Hi @maryb13350 Welcome to Connect. I see you’ve been a member for several months but it’s your first time posting a comment! I hope it’s the first of many. ☺️

Your husband and I had our transplants just a few months apart in 2019. Mine was the end of June. If he’s experiencing GVHD then he had a allogenic transplant with cells from a donor, not his own cells. Unfortunately Graft vs host can be a ‘gift that keeps on giving’ as a side effect from our getting a second chance at life. It can present itself anywhere in the body but can usually be stomped out with a burst of steroids if it’s just beginning. If it’s chronic, then there are other meds that can be prescribed to mitigate the symptoms.

I’m sorry he’s still having nausea. That’s a miserable feeling. Does he still have regular followup appointments with his transplant team? Has he discussed the nausea with them or had any tests to see if there is GVHD in his stomach/digestive tract?
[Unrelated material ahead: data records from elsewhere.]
Definition create_note_by_form (now : datetime)
    (form : gmap string Value) : M Session Response :=
  new_note <- NoteSchema.init form ;;
  user <- current_user ;;
  let new_note := NoteSchema.set_creator (Some user) new_note in
  _ <- internal_notes.create_note now new_note ;;
  ret (RedirectResponse "/notes" HTTP_302_FOUND).

Definition redirect_update_note (form : gmap string Value) (note_id : Z)
    : M Session Response :=
  updated_note <- NoteSchema.init form ;;
  _ <- update_note updated_note note_id ;;
  ret (RedirectResponse "/notes" HTTP_302_FOUND).

Definition redirect_delete_note (note_id : Z) : M Session Response :=
  _ <- delete_note note_id ;;
  ret (RedirectResponse "/notes" HTTP_302_FOUND).

(** The JSON routes as the framework serves them: the body is bound to
    the [request: NoteSchema] parameter, then the handler runs. *)
Definition post_notes (now : datetime) (body : gmap string Value)
    : M Session Note.t :=
  request <- NoteSchema.from_body body ;;
  create_new_note now request.

Definition put_notes (note_id : Z) (body : gmap string Value)
    : M Session Note.t :=
  request <- NoteSchema.from_body body ;;
  update_note request note_id.

(** The handlers that render a page. *)
Definition view_note (note_id : Z) : M Session TemplateResponse :=
  note <- internal_notes.view note_id ;;
  ret (mkTemplateResponse "notes/note_view.html" (NoteData note)).

Definition remove_note (note_id : Z) : M Session TemplateResponse :=
  note <- internal_notes.view note_id ;;
  ret (mkTemplateResponse "notes/note_delete.html" (NoteData note)).

Definition create_note_form : M Session TemplateResponse :=
  ret (mkTemplateResponse "notes/note.html" NoData).

Definition view_notes : M Session TemplateResponse :=
  data <- internal_notes.get_all ;;
  ret (mkTemplateResponse "notes/notes.html" (NotesData data)).

(** What an update of [note_id] does to a row. *)
Definition overwritten (request : NoteSchema.t) (note_id : Z) (r : Note.t)
    : Note.t :=
  if decide (Note.id r = note_id) then Note.overwrite request r else r.

(** Ids identify rows and the id counter is ahead of all of them. *)
Definition well_formed (s : Session) : Prop :=
  NoDup (ids s) ∧ ∀ i, i ∈ ids s → i < next_id s.

End Router.
End notes.

(** * Properties of the user-exercise record manager *)

Module user_exercise_spec.
Import user_exercise.

Lemma storage_ok_pop (s : Session) :
  storage_ok s →
  pop_fault s = (false, with_faults (tail (faults s)) s)
  ∧ storage_ok (with_faults (tail (faults s)) s).
Proof.
  unfold storage_ok, pop_fault. destruct s as [l n f]; simpl.
  intros H. destruct H as [|b f' Hb Hf]; simpl; subst; split; auto.
Qed.

Lemma query_filter_by_ok (user_id : Z) (s : Session) :
  storage_ok s →
  query_filter_by user_id s
  = (Ok (records_of user_id s), with_faults (tail (faults s)) s).
Proof.
  intros H. unfold query_filter_by.
  destruct (storage_ok_pop s H) as [-> _]. reflexivity.
Qed.

Lemma does_user_exercise_exist_ok (user_id : Z) (s : Session) :
  storage_ok s →
  does_user_exercise_exist user_id s
  = (Ok (records_of user_id s), with_faults (tail (faults s)) s).
Proof.
  intros H. unfold does_user_exercise_exist, get_user_exercise,
    try_except_SQLAlchemyError.
  rewrite query_filter_by_ok by done. reflexivity.
Qed.

Lemma filter_assign_start_date (uid uid' : Z) (d : datetime)
    (l : list UserExercise.t) :
  filter (λ r, UserExercise.user_id r = uid') (assign_start_date uid d l)
  = if decide (uid' = uid)
    then match filter (λ r, UserExercise.user_id r = uid) l with
         | [] => []
         | r :: rest => UserExercise.set_start_date d r :: rest
         end
    else filter (λ r, UserExercise.user_id r = uid') l.
Proof.
  induction l as [|r l IH]; simpl.
  - by case_decide.
  - destruct (decide (UserExercise.user_id r = uid)) as [Hr|Hr].
    + rewrite !filter_cons. simpl.
      destruct (decide (uid' = uid)) as [->|Hne].
      * rewrite !decide_True by done. reflexivity.
      * rewrite !decide_False by congruence. reflexivity.
    + rewrite !filter_cons, IH.
      destruct (decide (uid' = uid)) as [->|Hne].
      * rewrite !decide_False by done. reflexivity.
      * by destruct (decide (UserExercise.user_id r = uid')).
Qed.

Lemma create_user_exercise_absent (now : datetime) (user : User.t)
    (s : Session) :
  storage_ok s → records_of (User.id user) s = [] →
  let new := UserExercise.mk (Some (next_id s)) (User.id user) now in
  create_user_exercise now user s
  = (Ok new, mkSession (rows s ++ [new]) (next_id s + 1) (tail (faults s))).
Proof.
  intros Hok Habs. unfold create_user_exercise, bind.
  rewrite does_user_exercise_exist_ok, Habs by done. reflexivity.
Qed.

Lemma update_user_exercise_present (now : datetime) (user : User.t)
    (s : Session) (user_ex : UserExercise.t) :
  storage_ok s → head (records_of (User.id user) s) = Some user_ex →
  update_user_exercise now user s
  = (Ok (UserExercise.set_start_date now user_ex),
     mkSession (assign_start_date (User.id user) now (rows s))
       (next_id s) (tail (faults s))).
Proof.
  intros Hok Hhd. unfold update_user_exercise, bind.
  rewrite query_filter_by_ok, Hhd by done. reflexivity.
Qed.

Lemma create_user_exercise_present (now : datetime) (user : User.t)
    (s : Session) (user_ex : UserExercise.t) :
  storage_ok s → head (records_of (User.id user) s) = Some user_ex →
  create_user_exercise now user s
  = (Ok (UserExercise.set_start_date now user_ex),
     mkSession (assign_start_date (User.id user) now (rows s))
       (next_id s) (tail (tail (faults s)))).
Proof.
  intros Hok Hhd. unfold create_user_exercise, bind.
  rewrite does_user_exercise_exist_ok by done.
  destruct (records_of (User.id user) s) as [|r l] eqn:Hrec; [done|].
  simpl in Hhd. simplify_eq. simpl.
  destruct (storage_ok_pop s Hok) as [_ Hok'].
  rewrite (update_user_exercise_present now user _ user_ex Hok').
  - reflexivity.
  - unfold records_of in *. simpl. by rewrite Hrec.
Qed.

Lemma records_of_user_id (uid : Z) (s : Session) (r : UserExercise.t) :
  r ∈ records_of uid s → UserExercise.user_id r = uid.
Proof. unfold records_of. rewrite list_elem_of_filter. tauto. Qed.

Lemma head_records_of_user_id (uid : Z) (s : Session) (r : UserExercise.t) :
  head (records_of uid s) = Some r → UserExercise.user_id r = uid.
Proof.
  intros H. apply (records_of_user_id uid s). by apply head_Some_elem_of.
Qed.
Thank you for your response. He does see his doctors. He is down to every 6 months with monthly blood draws. He is being treated with Zofran and anxiety meds. I had not thought about GVHD of his digestive tract. We see his doctors in early December and will be sure to bring it up.
His GVHD was skin rash.
I try to push him to eat snd exercise as much as possible.
Thanks for the reply.

I’m thinking about the Zofran your husband is taking. It was a lifesaver for me and really worked to quell my nausea in the early months of transplant. But I also started to realize that it interfered with regular intestinal movements and I couldn’t go to the bathroom as well as usual. It stopped the normal peristalsis movement in my gut which tended to cause some nausea on its own. Immediately after a bowel movement I would throw up and then I’d be fine for the rest of the day. Once I was able to get off the Zofran that feeling was gone completely. But it was sure unappreciated for a few months. I wonder if this could be happening with your husband too.

Nausea can sure mess with an appetite. I’m sorry he’s going through this yet. You mentioned he’s on anti anxiety medication as well and sometimes that can be a source of nausea. So definitely discuss his ongoing lack of appetite and nausea with his transplant team…they need to know these types of things. Is he a healthy weight?
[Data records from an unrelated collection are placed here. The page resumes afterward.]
(** * ALLKNN (dlib-ml binding): bounded Euclidean metric, sample staging, query driver

    Shallow embedding of [src/methods/dlibml/src/ALLKNN.cpp].

    - C++ [double] is IEEE-754 binary64, embedded as [spec_float] with the
      operations of [SpecFloat] at precision 53 and maximal exponent 1024
      (round to nearest, ties to even; overflow goes to an infinity).  Every
      operation is rounded on its own: no extended precision, no fused
      multiply-add.
    - [arma::mat] is a record of its dimensions and its column-major memory.
    - dlib's [matrix<double,0,1>] (a column vector) is a list of doubles.
    - Sizes and loop counters ([size_t], [arma::uword]) are [nat]: every
      counter stays below a dimension of the matrix, so none wraps.  The one
      conversion that does wrap, [int] to [size_t] for [k], is on [Z].
    - [mlpackMain] is a program in a small state-and-exception monad whose
      state is the trace of calls to the external collaborators (logger,
      timers, the dlib search). *)

From Stdlib Require Import ZArith List Bool Lia String.
From Stdlib Require Import Floats.SpecFloat.
From stdpp Require Import base list.

Local Open Scope Z_scope.

(** ** Binary64 arithmetic *)

Module Double.

Definition prec : Z := 53.
Definition emax : Z := 1024.

Definition double : Type := spec_float.

(** The literal [0] converted to [double], and
    [std::numeric_limits<double>::infinity()]. *)
Definition zero : double := S754_zero false.
Definition infinity : double := S754_infinity false.

Definition add : double -> double -> double := SFadd prec emax.
Definition sub : double -> double -> double := SFsub prec emax.
Definition mul : double -> double -> double := SFmul prec emax.
Definition sqrt : double -> double := SFsqrt prec emax.
Definition leb : double -> double -> bool := SFleb.
Definition ltb : double -> double -> bool := SFltb.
Exercise…how about walking? That’s the single most important exercise to get his blood flowing, help keep him mentally upbeat and also, it helps the body recover and maintain a healthy environment for the new immune system.
Being a caregiver of for allogenic transplant patient is a most difficult job. You have to be a cheerleader and a psychic, along with being a nurse with the patience of Job. How are you holding up?

My husband had BMT in March 2019. The transplant went well but he still experiences nausea especially in the morning. He had a bout of GVHD and has seemed to recover from that pretty well. He is 71 and gets discouraged because he does not feel well. He has never had an appetite. Any suggestions?

I had SCT in 2016, and did experience a lot of nausea due to gut GVHD. My recommendation is to email your doctor or his nurse and ask for their recommendation. Don’t wait until December!!!

How did you address your GVHD?
I have emailed the doctor

I had acute upper and lower GI GVHD, which started three months after my transplant. I was on high dose of prednisone for five months. I hate prednisone’s side effects, but it healed my gut.